For a while they sat in silence, thinking and smoking.
"Why do you suppose there is just one word for 'sister' in Albinian?" she asked at length. "It designates both a sibling, meaning the other child of the same parent, as an equal in an Order? I know for a fact that there are certain organisations in which it is a custom to call another member brother or sister, so this seems to be nothing new to the people of Horukaan. Many people now believe we are children of the same parent, because of the ambiguousness of the word."
"Humans. Imprecise and vague. Do we care?" he growled. Tarralyanna smiled.

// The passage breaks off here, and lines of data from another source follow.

(** The run of directthreaded3.c on n stays inside the [STACK_SIZE] words of the
    stack array exactly when n <= 255; for a larger n it pushes past the
    end of the array. *)
Theorem dt3_stack_capacity m n :
  - 2 ^ 63 <= n < 2 ^ 63 ->
  (exists fuel,
     run_within (Directthreaded3.step Directthreaded3.fib_code) STACK_SIZE fuel
       (Directthreaded3.setup m n)
     = Some (Returned (Word (wrap (f n))))) <->
  n <= 255.
Proof.
  intros Hn. split.
  - intros [fuel Hfuel].
    destruct (Z_le_gt_dec n 255) as [Hle|Hgt]; [exact Hle|exfalso].
    assert (Hout : eventually (Directthreaded3.step Directthreaded3.fib_code)
                     (fun s' => sp_within STACK_SIZE s' = false)
                     (mkInterp (CodePtr 0) (StackPtr (1 + 3))
                        (StackPtr 1)
                        (upd (upd (upd (upd m 0 (Word (wrap n))) 1 (Word 0)) 2 (Word 0)) 3 (Word 0)))).
    { eapply eventually_bind.
      - apply (dt3_descent 255%nat n 1); [lia|lia|].
        mem_simpl. reflexivity.
      - intros s' (m' & -> & Hm').
        do 1 run_step. apply eventually_now. reflexivity. }
    destruct Hout as (s' & [k Hk] & Hs').
    unfold run_within in Hfuel. cbn -[Directthreaded3.step execute_within] in Hfuel.
    rewrite (reaches_outside _ _ _ _ _ Hk Hs') in Hfuel. discriminate.
  - intros Hle. unfold run_within.
    cbn -[Directthreaded3.step execute_within].
    apply safely_within.
    eapply safely_bind.
    + eapply safely_weaken.
      * eapply counted_safely.
        apply (dt3_fib_counted (S (Z.to_nat n)) n 1); [lia|lia|].
        mem_simpl. reflexivity.
      * intros [? ? ? ?] (i & Hi & Hj). cbn in Hi. subst.
        unfold sp_within, STACK_SIZE. cbn.
        destruct (Z.leb_spec 0 i), (Z.leb_spec i 1024); try reflexivity; lia.
    + intros [? ? ? ?] (Hi & Hs & Hb & Hv & Hf). cbn in Hi, Hs, Hb, Hv, Hf. subst.
      apply safely_now. split; [reflexivity|]. exec1. reflexivity.
Qed.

They reminisced about their ceremonies of Coming. Tammutyen was still laughing about hers, whereas she could barely believe what happened herself. Now it all seemed like a distant dream and she was now certain that the Dark side manipulated her and led her to believe what she had to believe.
Tarralyanna was suffering from great strain and anxiety that week, prior to the Ceremony, not knowing she was to attend one at all, because her Master did not say a word to her about it. She was alternating from one disappointment and defeat to another. Nothing she did was right; and it reminded her very vividly of the time she tried to kill herself. It was the same feeling all right, although her capacity for work and her capabilities have grown enormously. It was the same choking, horrible feeling of helplessness – she was trying as hard as she could and yet it felt like running in place. Her Master did not remark on this, nor did it seem to her that he noticed at all. During trainings he ignored her and only every now and then cast a contemptuous glance at her which made her feel sick.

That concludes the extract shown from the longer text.